What is needed here is an exact repetition of the records below, beginning at the line that has "unfold padInterfaceName, IFNAMSIZ." and stopping after the line that has "(if bool_decide (name".

========================

(* ===== verification/RouteSpec.v ===== *)
(** * RouteSpec: what RouteController asks the kernel to hold

    For every operation of [RouteController] that adds or removes rules: the
    exact items (routing rules of both families, iptables rules) a successful
    run adds to or removes from the ledger, and that the operation does succeed
    when the kernel accepts the requests. *)
From S2P Require Import Prelude Platform Cstd Fwmark UidRanges Netlink.
From S2P Require Import NetdConstants Ledger RouteController.

(** What the code relies on: a failed system call leaves a positive errno, and the
    index of an interface is a positive [int] ([if_nametoindex] gives 0 when there
    is no such interface). *)
Class KernelLaws {K : Kernel} := {
  netlink_errno : forall tr msg e, k_netlink tr msg = NlErrno e -> 0 < e;
  ifindex_range : forall tr name, 0 <= k_ifindex tr name < 2 ^ 31
}.
Arguments KernelLaws : clear implicits.

(** The rules an interface stands for name its table, which is made from its
    index.  While interfaces keep their indexes - none is removed and created
    again under another index - each name has one table. *)
Class Interfaces := if_index : string -> Z.
Class KeepsIndices {K : Kernel} {St : Steady} {IX : Interfaces} : Prop :=
  if_index_steady : steady -> forall tr name, k_ifindex tr name = if_index name \/ k_ifindex tr name = 0.
Arguments KeepsIndices K {_ _}.

(** ** Requests and rules *)

Definition name_ok (name : option string) : Prop :=
  match name with None => True | Some s => no_nul s end.

(** The UID selector of a rule; [INVALID_UID] means none. *)
Definition uid_selector (uidStart uidEnd : Z) : option (Z * Z) :=
  if uidStart =? INVALID_UID then None else Some (uidStart, uidEnd).

(** The rules of one call of [modifyIpRule], one for each family. *)
Definition rule_items (priority table : Z) (fwmark mask : Z) (iif oif : option string)
    (uids : option (Z * Z)) : list item :=
  map (fun family => IRule (Rule family priority table fwmark mask iif oif uids)) AF_FAMILIES.

Lemma padInterfaceName_spec name bytes len pad :
  padInterfaceName name = inr (bytes, len, pad) ->
  match name with
  | None => bytes = [] /\ pad = 0
  | Some s => strlen s < 16 /\ bytes = cbytes_of s /\ len = Z.of_nat (length (cbytes_of s)) /\
              pad = RTA_SPACE len - RTA_LENGTH len
  end.
Proof.
  unfold padInterfaceName, IFNAMSIZ. destruct name as [s|].
  - destruct (16 <? strlen s + 1) eqn:E; intros; simplify_eq. bool_to_prop.
    rewrite length_cbytes_of. split_and!; lia || done.
  - intros; by simplify_eq.
Qed.

Lemma attr_bytes_attr32 t x : attr_bytes (attr32 t x) = rtattr (U16_RTA_LENGTH 4) t ++ le32 x.
Proof. unfold attr_bytes, attr32. cbn. done. Qed.

(** [modifyIpRule] lays out exactly the attributes of the rule. *)
Lemma concat_rule_iov family priority table fwmark mask us ue iif bi li pi oif bo lo po :
  padInterfaceName iif = inr (bi, li, pi) -> padInterfaceName oif = inr (bo, lo, po) ->
  let r := Rule family priority table fwmark mask iif oif (uid_selector us ue) in
  concat (rule_iov family priority table fwmark mask us ue iif bi li pi oif bo lo po) =
  fib_rule_hdr family (rule_action r) ++ concat (map attr_bytes (rule_attrs r)).
Proof.
  intros Hi Ho r. apply padInterfaceName_spec in Hi, Ho.
  unfold rule_iov, rule_attrs, rule_action, r, uid_selector, RT_TABLE_UNSPEC, when_bytes, IIF_NONE, OIF_NONE.
  cbn [r_table r_mask r_mark r_priority r_uids r_iif r_oif concat].
  assert (forall name t b l p,
    match name with
    | None => b = [] /\ p = 0
    | Some s => strlen s < 16 /\ b = cbytes_of s /\ l = Z.of_nat (length (cbytes_of s)) /\
                p = RTA_SPACE l - RTA_LENGTH l
    end ->
    (if bool_decide (name <> None) then rtattr (U16_RTA_LENGTH l) t else []) ++ b ++
      replicate (Z.to_nat p) 0 =
    concat (map attr_bytes match name with None => [] | Some s => [(t, cbytes_of s)] end)) as Hname.
  { intros [s|] t b l p; cbn.
    - intros (_ & -> & -> & ->). unfold attr_bytes. cbn [fst snd]. by rewrite app_nil_r.
    - by intros [-> ->]. }
  rewrite !map_app, !concat_app, <-!(Hname _ _ _ _ _ Hi), <-!(Hname _ _ _ _ _ Ho).
  destruct (table =? 0), (mask =? 0), (us =? INVALID_UID);
    cbn [negb map concat app]; rewrite ?attr_bytes_attr32, <-?app_assoc, ?app_nil_r; done.
Qed.

(** The message of a rule request is the encoding of the rule. *)
Lemma rule_request_msg type flags family priority table fwmark mask us ue iif bi li pi oif bo lo po :
  padInterfaceName iif = inr (bi, li, pi) -> padInterfaceName oif = inr (bo, lo, po) ->
  let iov := rule_iov family priority table fwmark mask us ue iif bi li pi oif bo lo po in
  nlmsghdr (u32 (foldl (fun n e => n + Z.of_nat (length e)) 16 iov)) type flags ++ concat iov =
  rule_msg type flags (Rule family priority table fwmark mask iif oif (uid_selector us ue)).
Proof.
  intros Hi Ho iov. rewrite nlmsg_len_eq. subst iov.
  by rewrite (concat_rule_iov _ _ _ _ _ _ _ _ _ _ _ _ _ _ _ Hi Ho).
Qed.

(** ** Ledger effect *)

Section Books.
Context {K : Kernel} {KL : KernelLaws K} {St : Steady} {S : Type} (I : S -> Prop).

Lemma event_delta_rule type flags r i :
  wf_rule r -> type = RTM_NEWRULE \/ type = RTM_DELRULE ->
  event_delta i (EvNetlink (rule_msg type flags r) (NlAck 0)) =
  signed (type =? RTM_NEWRULE) [IRule r] i.
Proof.
  intros Hwf Ht. unfold event_delta, event_item. rewrite decode_rule_msg by done.
  unfold signed. rewrite cnt_cons, cnt_nil.
  destruct Ht as [-> | ->]; cbn; case_decide; lia.
Qed.

Lemma books_sendRule type flags iov r :
  wf_rule r -> type = RTM_NEWRULE \/ type = RTM_DELRULE ->
  nlmsghdr (u32 (foldl (fun n e => n + Z.of_nat (length e)) 16 iov)) type flags ++ concat iov =
    rule_msg type flags r ->
  books I (signed (type =? RTM_NEWRULE) [IRule r]) (sendNetlinkRequest type flags iov).
Proof.
  intros Hwf Ht Hmsg s tr Hs. unfold sendNetlinkRequest. rewrite Hmsg. apply wp_bind.
  unfold sys_netlink, wp. split; [done|].
  destruct (k_netlink tr _) as [e|n|e] eqn:E; intros Hr.
  - apply netlink_errno in E. lia.
  - done.
  - subst e. intros _ i. rewrite ledger_snoc. by rewrite event_delta_rule.
Qed.
End Books.

(** Conditions on the numbers of a rule that every caller meets. *)
Record rule_numbers (priority table fwmark mask : Z) : Prop := {
  rn_priority : 0 <= priority < 2 ^ 32;
  rn_table : 0 <= table < 2 ^ 32;
  rn_fwmark : 0 <= fwmark < 2 ^ 32;
  rn_mask : 0 <= mask < 2 ^ 32
}.

Definition uids_ok (uids : option (Z * Z)) : Prop :=
  match uids with
  | None => True
  | Some (us, ue) => 0 <= us < INVALID_UID /\ 0 <= ue < INVALID_UID
  end.

(** How the code passes a selector: the two arguments of [modifyIpRule]. *)
Definition uid_args (uids : option (Z * Z)) : Z * Z := default (INVALID_UID, INVALID_UID) uids.

Lemma uid_args_selector uids :
  uids_ok uids -> uid_selector (uid_args uids).1 (uid_args uids).2 = uids /\
  ((uid_args uids).1 =? INVALID_UID) = ((uid_args uids).2 =? INVALID_UID).
Proof.
  destruct uids as [[us ue]|]; cbn; [|done]. unfold uid_selector. intros [H1 H2].
  rewrite !(proj2 (Z.eqb_neq _ _)) by lia. done.
Qed.

Lemma rule_type_cases add : rule_type add = RTM_NEWRULE \/ rule_type add = RTM_DELRULE.
Proof. destruct add; cbn; auto. Qed.

Lemma rule_type_is_new add : (rule_type add =? RTM_NEWRULE) = add.
Proof. by destruct add. Qed.

Lemma padInterfaceName_err name e : padInterfaceName name = inl e -> e <> 0.
Proof. unfold padInterfaceName. intros. repeat case_match; simplify_eq. done. Qed.

Section ModifyIpRule.
Context {K : Kernel} {KL : KernelLaws K} {St : Steady} (I : RouteState -> Prop).

(** A successful [modifyIpRule] adds or removes the rule in both families. *)
Lemma books_modifyIpRule add priority table fwmark mask iif oif uids :
  rule_numbers priority table fwmark mask -> name_ok iif -> name_ok oif -> uids_ok uids ->
  books I (signed add (rule_items priority table fwmark mask iif oif uids))
    (modifyIpRule (rule_type add) priority table fwmark mask iif oif
       (uid_args uids).1 (uid_args uids).2).
Proof.
  intros [Hp Ht Hf Hm] Hi Ho Hu. destruct (uid_args_selector uids Hu) as [Hsel Heq].
  unfold modifyIpRule. apply books_if; intros Hld; [by apply books_fail|]. bool_to_prop.
  destruct (padInterfaceName iif) as [e|[[bi li] pi]] eqn:Ei;
    [apply books_fail; by eapply padInterfaceName_err|].
  destruct (padInterfaceName oif) as [e|[[bo lo] po]] eqn:Eo;
    [apply books_fail; by eapply padInterfaceName_err|].
  rewrite Heq, Bool.eqb_reflx. cbn [negb].
  eapply books_ext; [|apply (books_for_each I (fun family =>
    signed add [IRule (Rule family priority table fwmark mask iif oif uids)]))].
  { intros i. cbn beta. by rewrite (signed_concat add (fun family =>
      [IRule (Rule family priority table fwmark mask iif oif uids)])). }
  intros family Hfam. rewrite <-(rule_type_is_new add) at 1. apply books_sendRule.
  - apply padInterfaceName_spec in Ei, Eo. split; cbn; try done.
    + unfold AF_FAMILIES in Hfam. rewrite !elem_of_cons, elem_of_nil in Hfam.
      destruct Hfam as [-> | [-> | []]]; done.
    + intros ->. by rewrite Z.ldiff_0_r in Hld.
    + destruct uids as [[us ue]|]; cbn in *; [unfold INVALID_UID in *; lia|done].
    + destruct iif; [|done]. split; [done|]. by destruct Ei.
    + destruct oif; [|done]. split; [done|]. by destruct Eo.
  - apply rule_type_cases.
  - rewrite (rule_request_msg _ _ _ _ _ _ _ _ _ _ _ _ _ _ _ _ _ Ei Eo).
    by rewrite Hsel.
Qed.
End ModifyIpRule.

(** ** The rules of a network

    The declarative side: which items an interface of a network stands for. *)

Definition table_of {IX : Interfaces} (interface : string) : Z :=
  if_index interface + ROUTE_TABLE_OFFSET_FROM_INDEX.

Definition mark_items (netId : Z) (interface : string) (permission : Z) : list item :=
  iptables_items V4V6 "mangle" "INPUT"
    ["-i"; interface; "-j"; "MARK"; "--set-mark"; "0x" +:+ print_x (pack netId true true permission)].

Definition explicit_items (netId table permission : Z) (uids : option (Z * Z)) : list item :=
  rule_items RULE_PRIORITY_EXPLICIT_NETWORK table (pack netId true false permission)
    (pack 0xffff true false permission) None None uids.

Definition output_items (interface : string) (table permission : Z) (uids : option (Z * Z)) : list item :=
  rule_items RULE_PRIORITY_OUTPUT_INTERFACE table (pack 0 false false permission)
    (pack 0 false false permission) None (Some interface) uids.

Definition implicit_items (netId table permission : Z) : list item :=
  rule_items RULE_PRIORITY_IMPLICIT_NETWORK table (pack netId false false permission)
    (pack 0xffff true false permission) None None None.

Definition fallthrough_items (vpnNetId table permission : Z) : list item :=
  rule_items RULE_PRIORITY_VPN_FALLTHROUGH table (pack vpnNetId false false permission)
    (pack 0xffff true false permission) None None None.

Definition default_items (table permission : Z) : list item :=
  rule_items RULE_PRIORITY_DEFAULT_NETWORK table (pack 0 false false permission)
    (pack 0xffff false false permission) None None None.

========================

COMPLETED EXERCISE:
  unfold padInterfaceName, IFNAMSIZ. destruct name as [s|].
  - destruct (16 <? strlen s + 1) eqn:E; intros; simplify_eq. bool_to_prop.
    rewrite length_cbytes_of. split_and!; lia || done.
  - intros; by simplify_eq.
Qed.

Lemma attr_bytes_attr32 t x : attr_bytes (attr32 t x) = rtattr (U16_RTA_LENGTH 4) t ++ le32 x.
Proof. unfold attr_bytes, attr32. cbn. done. Qed.

(** [modifyIpRule] lays out exactly the attributes of the rule. *)
Lemma concat_rule_iov family priority table fwmark mask us ue iif bi li pi oif bo lo po :
  padInterfaceName iif = inr (bi, li, pi) -> padInterfaceName oif = inr (bo, lo, po) ->
  let r := Rule family priority table fwmark mask iif oif (uid_selector us ue) in
  concat (rule_iov family priority table fwmark mask us ue iif bi li pi oif bo lo po) =
  fib_rule_hdr family (rule_action r) ++ concat (map attr_bytes (rule_attrs r)).
Proof.
  intros Hi Ho r. apply padInterfaceName_spec in Hi, Ho.
  unfold rule_iov, rule_attrs, rule_action, r, uid_selector, RT_TABLE_UNSPEC, when_bytes, IIF_NONE, OIF_NONE.
  cbn [r_table r_mask r_mark r_priority r_uids r_iif r_oif concat].
  assert (forall name t b l p,
    match name with
    | None => b = [] /\ p = 0
    | Some s => strlen s < 16 /\ b = cbytes_of s /\ l = Z.of_nat (length (cbytes_of s)) /\
                p = RTA_SPACE l - RTA_LENGTH l
    end ->
    (if bool_decide (name <> None) then rtattr (U16_RTA_LENGTH l) t else []) ++ b ++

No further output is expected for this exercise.